### What the exercise asks
Somewhere below is a line with "(** With a program" and, later, a line with "(forall b e, shader_heap w b = Some e ->"; repeat those two lines and all the lines between them, exactly as they are.

Records drawn from a dataset
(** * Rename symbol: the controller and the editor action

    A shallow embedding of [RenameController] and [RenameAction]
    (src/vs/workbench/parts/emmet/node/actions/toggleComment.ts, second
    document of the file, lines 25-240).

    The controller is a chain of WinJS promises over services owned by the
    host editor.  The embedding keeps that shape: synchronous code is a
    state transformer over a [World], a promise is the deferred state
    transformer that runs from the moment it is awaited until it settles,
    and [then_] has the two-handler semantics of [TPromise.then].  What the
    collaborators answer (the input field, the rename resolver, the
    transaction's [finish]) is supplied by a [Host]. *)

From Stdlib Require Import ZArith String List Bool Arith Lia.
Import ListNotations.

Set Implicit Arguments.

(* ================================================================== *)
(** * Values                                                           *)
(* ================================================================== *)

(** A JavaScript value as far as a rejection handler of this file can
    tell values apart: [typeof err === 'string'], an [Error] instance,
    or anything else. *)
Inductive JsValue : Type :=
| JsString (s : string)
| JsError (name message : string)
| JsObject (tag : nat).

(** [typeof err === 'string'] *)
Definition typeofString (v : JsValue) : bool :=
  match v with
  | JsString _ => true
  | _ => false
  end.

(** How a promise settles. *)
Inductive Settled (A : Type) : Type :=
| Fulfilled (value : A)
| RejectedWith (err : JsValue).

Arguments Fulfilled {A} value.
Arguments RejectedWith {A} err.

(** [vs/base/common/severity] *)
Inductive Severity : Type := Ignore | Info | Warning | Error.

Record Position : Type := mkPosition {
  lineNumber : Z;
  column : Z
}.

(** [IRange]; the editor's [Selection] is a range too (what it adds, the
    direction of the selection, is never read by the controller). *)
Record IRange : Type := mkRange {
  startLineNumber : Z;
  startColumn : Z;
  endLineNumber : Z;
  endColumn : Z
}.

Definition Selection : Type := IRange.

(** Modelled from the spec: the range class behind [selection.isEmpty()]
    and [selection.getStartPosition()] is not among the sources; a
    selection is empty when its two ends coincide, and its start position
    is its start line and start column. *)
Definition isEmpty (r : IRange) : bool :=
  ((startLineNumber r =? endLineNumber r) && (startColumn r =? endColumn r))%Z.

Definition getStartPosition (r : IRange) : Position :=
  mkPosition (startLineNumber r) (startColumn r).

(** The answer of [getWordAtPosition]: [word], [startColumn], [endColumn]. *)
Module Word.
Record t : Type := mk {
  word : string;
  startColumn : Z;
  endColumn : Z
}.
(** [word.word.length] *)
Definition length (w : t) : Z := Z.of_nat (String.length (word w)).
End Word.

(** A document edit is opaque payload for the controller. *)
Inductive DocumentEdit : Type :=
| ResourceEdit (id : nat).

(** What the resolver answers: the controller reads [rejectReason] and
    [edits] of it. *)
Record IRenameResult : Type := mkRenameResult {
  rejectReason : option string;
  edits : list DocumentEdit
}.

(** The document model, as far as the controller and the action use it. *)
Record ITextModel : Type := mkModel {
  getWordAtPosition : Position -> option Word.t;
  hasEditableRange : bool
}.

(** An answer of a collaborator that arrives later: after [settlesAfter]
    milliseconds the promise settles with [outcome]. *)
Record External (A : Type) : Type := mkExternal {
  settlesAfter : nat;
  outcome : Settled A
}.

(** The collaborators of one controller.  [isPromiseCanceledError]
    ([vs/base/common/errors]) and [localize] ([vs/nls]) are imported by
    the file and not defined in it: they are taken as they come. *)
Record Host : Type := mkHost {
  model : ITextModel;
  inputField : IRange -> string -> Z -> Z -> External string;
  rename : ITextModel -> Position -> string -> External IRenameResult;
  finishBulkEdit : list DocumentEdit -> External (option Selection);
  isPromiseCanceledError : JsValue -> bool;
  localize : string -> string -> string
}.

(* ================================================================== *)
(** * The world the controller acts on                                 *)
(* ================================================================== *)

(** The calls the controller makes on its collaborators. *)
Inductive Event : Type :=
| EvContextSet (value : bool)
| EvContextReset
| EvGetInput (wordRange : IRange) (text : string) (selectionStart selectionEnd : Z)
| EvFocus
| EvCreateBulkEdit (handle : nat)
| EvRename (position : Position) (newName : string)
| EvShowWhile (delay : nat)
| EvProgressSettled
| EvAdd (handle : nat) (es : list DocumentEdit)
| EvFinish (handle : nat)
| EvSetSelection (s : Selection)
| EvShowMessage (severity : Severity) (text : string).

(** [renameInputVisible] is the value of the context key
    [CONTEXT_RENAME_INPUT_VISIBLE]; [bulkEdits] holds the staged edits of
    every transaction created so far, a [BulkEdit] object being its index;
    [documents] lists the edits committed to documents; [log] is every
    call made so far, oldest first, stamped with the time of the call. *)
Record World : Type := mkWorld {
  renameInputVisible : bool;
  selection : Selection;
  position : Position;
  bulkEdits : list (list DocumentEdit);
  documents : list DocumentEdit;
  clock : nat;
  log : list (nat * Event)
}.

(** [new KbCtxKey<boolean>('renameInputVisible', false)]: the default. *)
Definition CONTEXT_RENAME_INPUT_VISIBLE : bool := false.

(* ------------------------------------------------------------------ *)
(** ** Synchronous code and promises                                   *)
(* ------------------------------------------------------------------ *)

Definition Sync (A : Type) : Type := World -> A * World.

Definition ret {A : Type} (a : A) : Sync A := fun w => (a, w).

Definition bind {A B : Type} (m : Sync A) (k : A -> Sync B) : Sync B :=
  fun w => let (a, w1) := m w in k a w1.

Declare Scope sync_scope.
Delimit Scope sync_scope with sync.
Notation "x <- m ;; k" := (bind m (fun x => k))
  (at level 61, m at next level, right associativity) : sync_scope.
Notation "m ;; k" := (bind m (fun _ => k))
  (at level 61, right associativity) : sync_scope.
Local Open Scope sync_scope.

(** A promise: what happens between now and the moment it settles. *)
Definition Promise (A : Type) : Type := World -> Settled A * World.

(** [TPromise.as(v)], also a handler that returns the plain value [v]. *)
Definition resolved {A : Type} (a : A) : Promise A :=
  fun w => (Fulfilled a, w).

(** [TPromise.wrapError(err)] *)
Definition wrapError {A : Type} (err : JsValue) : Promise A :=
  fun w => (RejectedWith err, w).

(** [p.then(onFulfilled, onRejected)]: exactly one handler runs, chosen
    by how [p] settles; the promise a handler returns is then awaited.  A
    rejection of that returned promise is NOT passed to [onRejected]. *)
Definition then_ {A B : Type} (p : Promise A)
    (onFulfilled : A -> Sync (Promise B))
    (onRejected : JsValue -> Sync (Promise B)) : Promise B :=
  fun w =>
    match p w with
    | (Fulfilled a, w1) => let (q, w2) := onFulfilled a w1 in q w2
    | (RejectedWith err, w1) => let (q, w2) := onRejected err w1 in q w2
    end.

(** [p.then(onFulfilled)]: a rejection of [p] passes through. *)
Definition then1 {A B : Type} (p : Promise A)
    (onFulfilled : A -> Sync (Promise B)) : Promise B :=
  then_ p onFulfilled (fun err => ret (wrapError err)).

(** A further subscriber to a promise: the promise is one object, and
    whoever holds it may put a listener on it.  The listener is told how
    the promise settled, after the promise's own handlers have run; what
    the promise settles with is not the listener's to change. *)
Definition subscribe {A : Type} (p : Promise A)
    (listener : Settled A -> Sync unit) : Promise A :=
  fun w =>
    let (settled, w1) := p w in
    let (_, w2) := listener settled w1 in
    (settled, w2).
* * *
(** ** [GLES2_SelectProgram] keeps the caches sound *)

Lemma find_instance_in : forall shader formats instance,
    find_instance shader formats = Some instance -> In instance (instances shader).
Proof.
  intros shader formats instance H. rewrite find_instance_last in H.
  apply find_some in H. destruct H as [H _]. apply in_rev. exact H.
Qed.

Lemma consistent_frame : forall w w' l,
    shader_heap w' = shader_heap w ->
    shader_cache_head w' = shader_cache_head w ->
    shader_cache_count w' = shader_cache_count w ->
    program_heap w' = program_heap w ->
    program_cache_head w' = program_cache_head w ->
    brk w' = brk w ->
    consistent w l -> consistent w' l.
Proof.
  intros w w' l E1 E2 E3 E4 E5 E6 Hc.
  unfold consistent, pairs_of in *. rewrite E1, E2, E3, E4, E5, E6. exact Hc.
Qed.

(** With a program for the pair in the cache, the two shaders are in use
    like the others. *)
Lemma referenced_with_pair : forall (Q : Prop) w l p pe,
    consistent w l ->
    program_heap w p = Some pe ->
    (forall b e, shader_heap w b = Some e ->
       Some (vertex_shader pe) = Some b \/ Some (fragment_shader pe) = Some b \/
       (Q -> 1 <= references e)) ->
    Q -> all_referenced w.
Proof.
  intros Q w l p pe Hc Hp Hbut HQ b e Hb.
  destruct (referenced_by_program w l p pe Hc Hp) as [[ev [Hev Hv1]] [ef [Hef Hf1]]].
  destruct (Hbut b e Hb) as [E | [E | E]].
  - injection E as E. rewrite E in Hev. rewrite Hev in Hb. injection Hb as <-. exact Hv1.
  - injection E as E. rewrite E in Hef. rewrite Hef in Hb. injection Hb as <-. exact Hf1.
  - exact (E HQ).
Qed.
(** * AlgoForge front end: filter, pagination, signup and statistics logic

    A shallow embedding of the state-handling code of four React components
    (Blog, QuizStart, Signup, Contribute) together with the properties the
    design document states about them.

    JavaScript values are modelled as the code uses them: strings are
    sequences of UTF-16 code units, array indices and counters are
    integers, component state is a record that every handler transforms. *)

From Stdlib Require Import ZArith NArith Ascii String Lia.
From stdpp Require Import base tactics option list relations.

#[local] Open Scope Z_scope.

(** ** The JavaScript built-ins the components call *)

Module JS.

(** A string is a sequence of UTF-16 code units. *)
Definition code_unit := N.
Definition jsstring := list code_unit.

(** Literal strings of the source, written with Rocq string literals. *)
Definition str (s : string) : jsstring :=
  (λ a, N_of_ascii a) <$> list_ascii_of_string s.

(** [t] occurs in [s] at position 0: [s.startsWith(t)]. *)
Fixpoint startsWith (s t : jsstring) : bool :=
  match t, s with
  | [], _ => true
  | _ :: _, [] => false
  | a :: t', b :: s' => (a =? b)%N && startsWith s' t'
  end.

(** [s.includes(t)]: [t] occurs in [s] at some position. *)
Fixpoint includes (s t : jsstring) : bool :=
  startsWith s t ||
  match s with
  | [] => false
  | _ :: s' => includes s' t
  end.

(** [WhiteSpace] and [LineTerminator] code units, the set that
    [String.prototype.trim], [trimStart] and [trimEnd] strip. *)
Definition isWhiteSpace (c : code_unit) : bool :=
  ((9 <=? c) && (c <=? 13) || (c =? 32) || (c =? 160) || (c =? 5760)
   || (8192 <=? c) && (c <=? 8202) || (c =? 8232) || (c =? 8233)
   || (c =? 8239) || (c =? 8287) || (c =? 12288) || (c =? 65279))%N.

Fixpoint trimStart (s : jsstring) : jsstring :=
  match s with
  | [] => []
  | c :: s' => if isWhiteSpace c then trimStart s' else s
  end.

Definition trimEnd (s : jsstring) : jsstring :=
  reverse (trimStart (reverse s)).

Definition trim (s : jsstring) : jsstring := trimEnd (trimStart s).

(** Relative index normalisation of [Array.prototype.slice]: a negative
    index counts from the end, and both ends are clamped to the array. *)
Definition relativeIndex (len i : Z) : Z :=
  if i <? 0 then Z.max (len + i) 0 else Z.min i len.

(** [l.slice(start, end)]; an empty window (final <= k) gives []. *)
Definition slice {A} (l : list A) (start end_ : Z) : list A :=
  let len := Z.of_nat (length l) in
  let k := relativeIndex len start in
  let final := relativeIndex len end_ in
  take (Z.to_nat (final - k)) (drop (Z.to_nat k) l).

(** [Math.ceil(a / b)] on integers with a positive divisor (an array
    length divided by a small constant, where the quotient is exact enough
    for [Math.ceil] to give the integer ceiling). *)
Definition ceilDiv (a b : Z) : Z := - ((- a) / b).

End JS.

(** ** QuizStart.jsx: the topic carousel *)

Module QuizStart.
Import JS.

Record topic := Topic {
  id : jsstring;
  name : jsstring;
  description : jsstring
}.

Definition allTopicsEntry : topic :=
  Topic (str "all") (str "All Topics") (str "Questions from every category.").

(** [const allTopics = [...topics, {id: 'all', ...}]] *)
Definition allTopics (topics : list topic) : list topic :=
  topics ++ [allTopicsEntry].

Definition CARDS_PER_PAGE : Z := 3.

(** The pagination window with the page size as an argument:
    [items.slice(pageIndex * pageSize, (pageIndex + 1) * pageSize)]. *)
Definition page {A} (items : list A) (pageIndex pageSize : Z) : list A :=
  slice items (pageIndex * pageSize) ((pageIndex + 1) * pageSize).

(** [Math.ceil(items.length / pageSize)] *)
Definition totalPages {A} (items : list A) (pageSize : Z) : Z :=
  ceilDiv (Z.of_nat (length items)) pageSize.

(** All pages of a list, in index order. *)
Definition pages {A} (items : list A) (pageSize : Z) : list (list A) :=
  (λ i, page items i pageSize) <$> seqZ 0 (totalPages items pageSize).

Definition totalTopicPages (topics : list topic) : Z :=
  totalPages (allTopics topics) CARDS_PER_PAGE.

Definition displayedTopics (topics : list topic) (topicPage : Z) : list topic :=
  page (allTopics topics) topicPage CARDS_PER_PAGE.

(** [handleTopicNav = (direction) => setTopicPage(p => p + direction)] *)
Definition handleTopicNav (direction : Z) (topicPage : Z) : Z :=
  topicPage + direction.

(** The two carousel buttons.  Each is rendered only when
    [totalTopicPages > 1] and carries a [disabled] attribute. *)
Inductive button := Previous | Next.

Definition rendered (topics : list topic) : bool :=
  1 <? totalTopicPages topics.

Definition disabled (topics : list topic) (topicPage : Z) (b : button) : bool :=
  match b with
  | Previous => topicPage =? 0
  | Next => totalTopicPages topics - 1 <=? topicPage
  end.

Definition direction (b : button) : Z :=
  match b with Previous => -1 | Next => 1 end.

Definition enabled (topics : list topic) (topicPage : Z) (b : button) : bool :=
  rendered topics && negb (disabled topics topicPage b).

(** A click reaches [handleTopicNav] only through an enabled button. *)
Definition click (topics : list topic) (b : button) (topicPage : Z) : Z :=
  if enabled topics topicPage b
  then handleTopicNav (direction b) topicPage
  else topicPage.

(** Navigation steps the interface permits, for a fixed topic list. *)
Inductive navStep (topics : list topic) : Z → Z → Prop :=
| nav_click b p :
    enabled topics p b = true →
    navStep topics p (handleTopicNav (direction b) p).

### Task answer
(** With a program for the pair in the cache, the two shaders are in use
    like the others. *)
Lemma referenced_with_pair : forall (Q : Prop) w l p pe,
    consistent w l ->
    program_heap w p = Some pe ->
    (forall b e, shader_heap w b = Some e ->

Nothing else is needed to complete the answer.